That little stone reminds you that even if all you did today was breathe and survive, that is enough.
Steady earthen swirls of amber you find everywhere in the rocks, in clouds lifting and spiraling to celestial plains. In the design of your thumbprint. In the design of your thumbprint used to finger paint. In the design of your thumbprint used to finger paint the way your therapist showed you. In the design... In the...
You hold the geode disc in your palm. It's been sanded and coated on its two identical sides, only the outer edge of the rock still rough. Trace the circles, the perfect pattern lines, the simplicity of geology. One day it will break with the force you apply to rub the resin under your thumb. The sensation seeps out the worry from your skin, but it can't handle all of you.
Summer vacation with your uncle before he died, the two of you hiked high trails in Wyoming, saw swirls of purest blue in thermal pools. Arctic iceberg at the perimeter, encasing lapis between steel and cobalt, all hazy at the surface among the steam, yet pure and deep underneath. Circles of clarity. Beneath the gray rock around it and its rivulets devoid of vegetation and life, other life lived in a compressed world of heat and pressure. Swirls in the pool like microbes under a microscope. Proof of life. Perseverance.
He brought the geode to you while you were in the hospital, so soon before he himself would be admitted and never leave. You could have had a room together, you later think. You were alone, your father down the hall in search of coffee. You would remember the steam from his styrofoam cup swirling like the pools. But right then it was just your uncle sitting on the edge of the bed.
"I want you to have this," he said in the shadows of the room, the beeping of machines and squeaks of nurses' shoes on polished linoleum. Opened your fingers and placed it in your palm. You examined the swirls of mocha, burgundy, mahogany, steady and perfect and simple. Tipped with cerulean.
"I'm sorry we didn't see it getting so hard for you. You mustn't listen to those thoughts. There's always another way. Not this." He taps the geode in my hand. "This is something I used whenever it got bad for me. Whenever you have these feelings again, I want you to focus on the colors. Remember."

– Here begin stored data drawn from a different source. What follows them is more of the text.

Lemma suffix_length_loop_spec needle (p : nat) (c : nat) :
  ∀ (l : nat) (j : Z),
    p < length needle → c + l = S p →
    (c ≠ 0 → j = Z.of_nat (length needle - 1 - l)) →
    (∀ k, k < l → needle !! (p - k) = needle !! (length needle - 1 - k)) →
    ∃ s : nat,
      suffix_length_loop needle (reverse (range 0 (Z.of_nat c))) (Z.of_nat l) j
        = Ret (Z.of_nat s) ∧
      suffix_run needle p s.
Proof.
  induction c as [|c IH]; intros l j Hp Hc Hj Hrun.
  - exists l. split; [done|]. split_and!; [lia|done|left; lia].
  - rewrite reverse_range_S. cbn [suffix_length_loop]. rewrite Hj by done.
    destruct (getitem_lt needle c) as (x & Hx & ->); [lia|].
    destruct (getitem_lt needle (length needle - 1 - l)) as (y & Hy & ->); [lia|].
    simpl. case_decide as Hxy.
    + replace (Z.of_nat l + 1)%Z with (Z.of_nat (S l)) by lia.
      apply IH; [done|lia|lia|]. intros k Hk.
      destruct (decide (k = l)) as [->|Hne]; [|apply Hrun; lia].
      replace (p - l) with c by lia. congruence.
    + exists l. split; [done|]. split_and!; [lia|done|]. right.
      replace (p - l) with c by lia. congruence.
Qed.

Lemma suffix_length_spec needle (p : nat) :
  p < length needle →
  ∃ s : nat, suffix_length needle (Z.of_nat p) = Ret (Z.of_nat s) ∧ suffix_run needle p s.
Proof.
  intros Hp. unfold suffix_length, len.
  replace (Z.of_nat p + 1)%Z with (Z.of_nat (S p)) by lia.
  apply (suffix_length_loop_spec needle p (S p) 0); [done|lia|lia|].
  intros k Hk. lia.
Qed.

(** The run of agreeing symbols is determined by the position. *)
Lemma suffix_run_unique needle p s s' :
  p < length needle → suffix_run needle p s → suffix_run needle p s' → s = s'.
Proof.
  intros Hp (Hle & Hrun & Hend) (Hle' & Hrun' & Hend').
  destruct (decide (s = s')) as [|Hne]; [done|]. exfalso.
  destruct (decide (s < s')) as [Hlt|Hge].
  - destruct Hend as [->|Hend]; [lia|]. apply Hend, Hrun'. lia.
  - destruct Hend' as [->|Hend']; [lia|]. apply Hend', Hrun. lia.
Qed.
(** ** Order of the pending rows and the batches (C6) *)

Lemma is_pending_iff r : is_pending r = true <-> status r = pending.
Proof. unfold is_pending. destruct (status r); cbn; split; congruence. Qed.

Lemma insert_by_created_at_perm x l :
  Permutation (insert_by_created_at x l) (x :: l).
Proof.
  induction l as [|y l IH]; cbn; [apply Permutation_refl|].
  destruct (q_created_at x <=? q_created_at y); [apply Permutation_refl|].
  eapply perm_trans; [apply perm_skip, IH | apply perm_swap].
Qed.

Lemma order_by_created_at_perm l : Permutation (order_by_created_at l) l.
Proof.
  induction l as [|x l IH]; cbn; [constructor|].
  eapply perm_trans; [apply insert_by_created_at_perm | now apply perm_skip].
Qed.

Lemma insert_by_created_at_sorted x l :
  Sorted by_created_at l -> Sorted by_created_at (insert_by_created_at x l).
Proof.
  induction l as [|y l IH]; intros Hs; cbn.
  - repeat constructor.
  - destruct (q_created_at x <=? q_created_at y) eqn:E.
    + constructor; [exact Hs|]. constructor. unfold by_created_at.
      now apply Z.leb_le.
    + apply Z.leb_gt in E. inversion Hs as [|? ? Hl Hh]; subst.
      constructor; [now apply IH|].
      destruct l as [|z l]; cbn.
      * constructor. unfold by_created_at. lia.
      * destruct (q_created_at x <=? q_created_at z).
        -- constructor. unfold by_created_at. lia.
        -- constructor. now inversion Hh.
Qed.

Lemma order_by_created_at_sorted l : Sorted by_created_at (order_by_created_at l).
Proof.
  induction l as [|x l IH]; cbn; [constructor|].
  now apply insert_by_created_at_sorted.
Qed.

Lemma concat_batches_from {A} n : (0 < n)%nat ->
  forall fuel (l : list A), (length l <= fuel)%nat ->
    concat (batches_from fuel n l) = l.
Proof.
  intros Hn. induction fuel as [|fuel IH]; intros l Hl.
  - destruct l; [reflexivity | cbn in Hl; lia].
  - destruct l as [|x l]; [reflexivity|].
    cbn [batches_from concat]. rewrite IH.
    + apply firstn_skipn.
    + rewrite length_skipn. cbn [length] in *. lia.
Qed.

You smell the sulfur of the water, feel the steam open the pores on your face despite the thin air around you. You hear the bubbling and the crunch of dry grass and packed dirt under your hiking boots. You see the clouds swirling to their celestial plains. You see the design of your thumbprint used to finger paint the way your therapist showed you.
Happiness exists for other people, but not you. Your uncle knew this and now even when he is gone, the geode remains. The cold resin warms in your hand constantly. When you rub it under your thumb, the glossy surface quickly sticks under the heat of friction. Even in your pocket, its colors are clear to you. You see the swirls and focus on that simplicity. That constancy.
And that little stone reminds you that even if all you did today was breathe and survive, that is enough.